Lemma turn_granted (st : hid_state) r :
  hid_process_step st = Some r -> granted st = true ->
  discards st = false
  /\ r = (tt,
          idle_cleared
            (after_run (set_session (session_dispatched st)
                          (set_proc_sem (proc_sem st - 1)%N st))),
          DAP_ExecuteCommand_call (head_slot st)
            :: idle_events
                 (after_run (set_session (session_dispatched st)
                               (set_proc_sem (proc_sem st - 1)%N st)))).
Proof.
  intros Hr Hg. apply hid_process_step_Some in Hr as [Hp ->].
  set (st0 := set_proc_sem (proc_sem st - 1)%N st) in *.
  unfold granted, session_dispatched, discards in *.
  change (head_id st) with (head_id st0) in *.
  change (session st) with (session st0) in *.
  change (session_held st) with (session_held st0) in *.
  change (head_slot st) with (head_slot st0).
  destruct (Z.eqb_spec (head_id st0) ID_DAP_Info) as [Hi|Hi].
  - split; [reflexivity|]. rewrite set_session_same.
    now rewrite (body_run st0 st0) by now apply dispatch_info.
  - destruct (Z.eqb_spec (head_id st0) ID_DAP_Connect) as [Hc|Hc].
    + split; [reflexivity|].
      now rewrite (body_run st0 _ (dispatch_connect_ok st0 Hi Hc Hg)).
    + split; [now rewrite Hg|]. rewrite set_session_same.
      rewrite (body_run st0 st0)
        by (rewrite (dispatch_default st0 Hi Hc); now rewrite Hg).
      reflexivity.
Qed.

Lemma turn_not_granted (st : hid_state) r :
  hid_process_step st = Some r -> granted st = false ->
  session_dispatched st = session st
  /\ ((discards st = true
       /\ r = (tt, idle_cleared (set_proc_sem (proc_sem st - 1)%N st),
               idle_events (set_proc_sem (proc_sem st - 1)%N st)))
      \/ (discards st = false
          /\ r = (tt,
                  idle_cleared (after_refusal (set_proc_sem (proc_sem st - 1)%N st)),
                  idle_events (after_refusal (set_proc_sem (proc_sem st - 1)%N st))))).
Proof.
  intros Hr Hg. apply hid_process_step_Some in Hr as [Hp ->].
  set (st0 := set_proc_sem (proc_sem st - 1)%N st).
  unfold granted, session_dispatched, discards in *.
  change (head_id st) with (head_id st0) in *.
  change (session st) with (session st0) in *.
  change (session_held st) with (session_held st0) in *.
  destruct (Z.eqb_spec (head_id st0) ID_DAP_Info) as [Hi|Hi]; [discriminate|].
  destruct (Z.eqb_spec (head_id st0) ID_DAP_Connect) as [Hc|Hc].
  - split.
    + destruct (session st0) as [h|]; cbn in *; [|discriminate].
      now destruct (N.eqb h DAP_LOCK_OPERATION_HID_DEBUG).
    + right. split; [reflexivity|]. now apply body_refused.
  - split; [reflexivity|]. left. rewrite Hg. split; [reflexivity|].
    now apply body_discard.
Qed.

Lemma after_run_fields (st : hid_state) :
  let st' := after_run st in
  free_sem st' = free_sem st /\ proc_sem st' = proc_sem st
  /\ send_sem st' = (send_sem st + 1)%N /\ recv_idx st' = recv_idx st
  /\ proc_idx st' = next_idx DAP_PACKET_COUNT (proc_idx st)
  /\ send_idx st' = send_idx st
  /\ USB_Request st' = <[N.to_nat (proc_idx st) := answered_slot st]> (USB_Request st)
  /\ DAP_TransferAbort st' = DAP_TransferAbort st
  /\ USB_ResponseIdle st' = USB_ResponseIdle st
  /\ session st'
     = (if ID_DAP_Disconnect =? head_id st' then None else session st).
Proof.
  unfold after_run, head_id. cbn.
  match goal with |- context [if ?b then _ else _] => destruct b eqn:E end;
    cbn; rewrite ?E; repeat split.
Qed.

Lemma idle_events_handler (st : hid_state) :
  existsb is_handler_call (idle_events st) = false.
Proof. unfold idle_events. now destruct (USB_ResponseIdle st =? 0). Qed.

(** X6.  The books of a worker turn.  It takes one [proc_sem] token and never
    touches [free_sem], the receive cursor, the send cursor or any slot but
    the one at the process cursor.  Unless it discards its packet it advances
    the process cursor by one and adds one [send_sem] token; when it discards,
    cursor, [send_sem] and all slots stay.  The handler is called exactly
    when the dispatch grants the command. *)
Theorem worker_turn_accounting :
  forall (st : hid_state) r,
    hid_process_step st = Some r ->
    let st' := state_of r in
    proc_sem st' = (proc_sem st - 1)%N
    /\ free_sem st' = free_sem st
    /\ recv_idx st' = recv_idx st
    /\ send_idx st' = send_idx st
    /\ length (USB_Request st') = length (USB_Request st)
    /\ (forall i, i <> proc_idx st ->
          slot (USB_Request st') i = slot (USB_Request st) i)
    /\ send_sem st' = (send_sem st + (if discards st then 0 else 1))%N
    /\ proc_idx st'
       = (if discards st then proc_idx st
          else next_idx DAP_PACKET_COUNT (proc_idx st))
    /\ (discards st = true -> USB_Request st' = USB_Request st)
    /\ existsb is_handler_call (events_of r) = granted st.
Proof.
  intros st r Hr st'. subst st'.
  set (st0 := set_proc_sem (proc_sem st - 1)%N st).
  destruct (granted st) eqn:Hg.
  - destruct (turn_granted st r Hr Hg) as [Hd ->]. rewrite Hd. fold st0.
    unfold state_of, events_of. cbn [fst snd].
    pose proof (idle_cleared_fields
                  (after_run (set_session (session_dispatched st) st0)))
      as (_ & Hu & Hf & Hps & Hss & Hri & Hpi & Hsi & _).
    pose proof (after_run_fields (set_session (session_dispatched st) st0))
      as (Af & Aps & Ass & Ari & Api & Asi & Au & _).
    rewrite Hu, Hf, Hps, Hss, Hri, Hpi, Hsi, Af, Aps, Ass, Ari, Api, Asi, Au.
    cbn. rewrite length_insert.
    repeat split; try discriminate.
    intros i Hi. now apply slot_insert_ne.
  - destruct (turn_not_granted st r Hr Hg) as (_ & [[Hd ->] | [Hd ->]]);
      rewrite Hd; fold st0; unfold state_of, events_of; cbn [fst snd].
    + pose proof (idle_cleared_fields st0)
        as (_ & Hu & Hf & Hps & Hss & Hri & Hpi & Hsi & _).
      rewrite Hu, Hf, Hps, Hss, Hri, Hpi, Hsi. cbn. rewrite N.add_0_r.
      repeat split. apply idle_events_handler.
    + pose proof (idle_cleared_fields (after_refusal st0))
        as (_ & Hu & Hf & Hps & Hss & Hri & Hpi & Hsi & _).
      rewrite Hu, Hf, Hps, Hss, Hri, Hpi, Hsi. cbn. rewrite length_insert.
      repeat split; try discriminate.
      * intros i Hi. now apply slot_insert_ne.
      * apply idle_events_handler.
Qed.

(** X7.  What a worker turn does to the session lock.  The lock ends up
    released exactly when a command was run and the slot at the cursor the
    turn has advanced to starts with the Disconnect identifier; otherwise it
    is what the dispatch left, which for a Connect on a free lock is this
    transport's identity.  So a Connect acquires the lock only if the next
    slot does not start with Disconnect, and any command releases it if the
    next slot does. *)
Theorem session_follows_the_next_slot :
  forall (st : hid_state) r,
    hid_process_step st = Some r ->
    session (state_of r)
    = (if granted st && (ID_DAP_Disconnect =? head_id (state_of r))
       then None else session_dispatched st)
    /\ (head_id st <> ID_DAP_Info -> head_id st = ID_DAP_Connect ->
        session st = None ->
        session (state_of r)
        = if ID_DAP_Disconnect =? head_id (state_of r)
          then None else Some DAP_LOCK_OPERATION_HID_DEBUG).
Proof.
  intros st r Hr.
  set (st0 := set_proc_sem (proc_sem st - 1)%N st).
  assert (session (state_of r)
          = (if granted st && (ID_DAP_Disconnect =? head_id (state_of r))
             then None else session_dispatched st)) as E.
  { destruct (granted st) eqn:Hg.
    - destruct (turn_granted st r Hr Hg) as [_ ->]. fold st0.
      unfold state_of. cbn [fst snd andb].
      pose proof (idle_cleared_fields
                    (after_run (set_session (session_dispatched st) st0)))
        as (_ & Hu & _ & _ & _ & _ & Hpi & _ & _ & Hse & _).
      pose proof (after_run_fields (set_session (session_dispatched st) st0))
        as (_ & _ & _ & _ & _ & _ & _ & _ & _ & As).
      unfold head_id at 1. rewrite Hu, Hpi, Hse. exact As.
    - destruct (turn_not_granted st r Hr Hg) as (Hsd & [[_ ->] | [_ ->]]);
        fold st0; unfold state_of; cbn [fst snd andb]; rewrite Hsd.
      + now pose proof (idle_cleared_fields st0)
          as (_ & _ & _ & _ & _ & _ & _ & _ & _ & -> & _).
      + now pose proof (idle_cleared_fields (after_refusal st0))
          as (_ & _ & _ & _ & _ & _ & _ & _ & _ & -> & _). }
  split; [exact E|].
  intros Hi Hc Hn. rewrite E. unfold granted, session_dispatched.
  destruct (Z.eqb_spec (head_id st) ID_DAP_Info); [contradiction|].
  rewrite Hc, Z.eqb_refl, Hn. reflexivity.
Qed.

* * *

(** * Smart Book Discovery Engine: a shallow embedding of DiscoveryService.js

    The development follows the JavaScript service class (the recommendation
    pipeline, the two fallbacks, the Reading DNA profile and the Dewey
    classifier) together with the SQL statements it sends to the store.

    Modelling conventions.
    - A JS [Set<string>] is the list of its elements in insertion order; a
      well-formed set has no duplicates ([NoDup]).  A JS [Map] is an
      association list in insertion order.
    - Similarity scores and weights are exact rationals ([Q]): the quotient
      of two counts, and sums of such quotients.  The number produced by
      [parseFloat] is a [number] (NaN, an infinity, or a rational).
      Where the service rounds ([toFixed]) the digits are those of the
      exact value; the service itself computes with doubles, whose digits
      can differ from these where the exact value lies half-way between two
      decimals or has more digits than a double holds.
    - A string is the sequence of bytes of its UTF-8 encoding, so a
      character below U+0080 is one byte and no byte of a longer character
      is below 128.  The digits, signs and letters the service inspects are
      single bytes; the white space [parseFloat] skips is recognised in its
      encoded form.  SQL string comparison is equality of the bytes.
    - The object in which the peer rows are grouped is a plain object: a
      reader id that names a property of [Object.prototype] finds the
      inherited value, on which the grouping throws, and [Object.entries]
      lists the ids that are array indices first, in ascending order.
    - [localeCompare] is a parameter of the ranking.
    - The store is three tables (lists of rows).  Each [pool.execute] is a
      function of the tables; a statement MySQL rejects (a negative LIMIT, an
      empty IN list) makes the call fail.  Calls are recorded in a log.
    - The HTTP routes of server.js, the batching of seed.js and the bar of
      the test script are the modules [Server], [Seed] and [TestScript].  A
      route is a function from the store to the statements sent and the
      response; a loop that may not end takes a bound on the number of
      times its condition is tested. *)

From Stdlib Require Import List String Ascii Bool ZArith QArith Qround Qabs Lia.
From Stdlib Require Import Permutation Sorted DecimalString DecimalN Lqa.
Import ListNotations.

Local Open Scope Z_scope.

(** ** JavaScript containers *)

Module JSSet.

# REQUIRED WORK:
Every line above with the word "digits" belongs in the answer, copied as written.

# TASK RESPONSE:
      Where the service rounds ([toFixed]) the digits are those of the
      exact value; the service itself computes with doubles, whose digits
      decimals or has more digits than a double holds.
      is below 128.  The digits, signs and letters the service inspects are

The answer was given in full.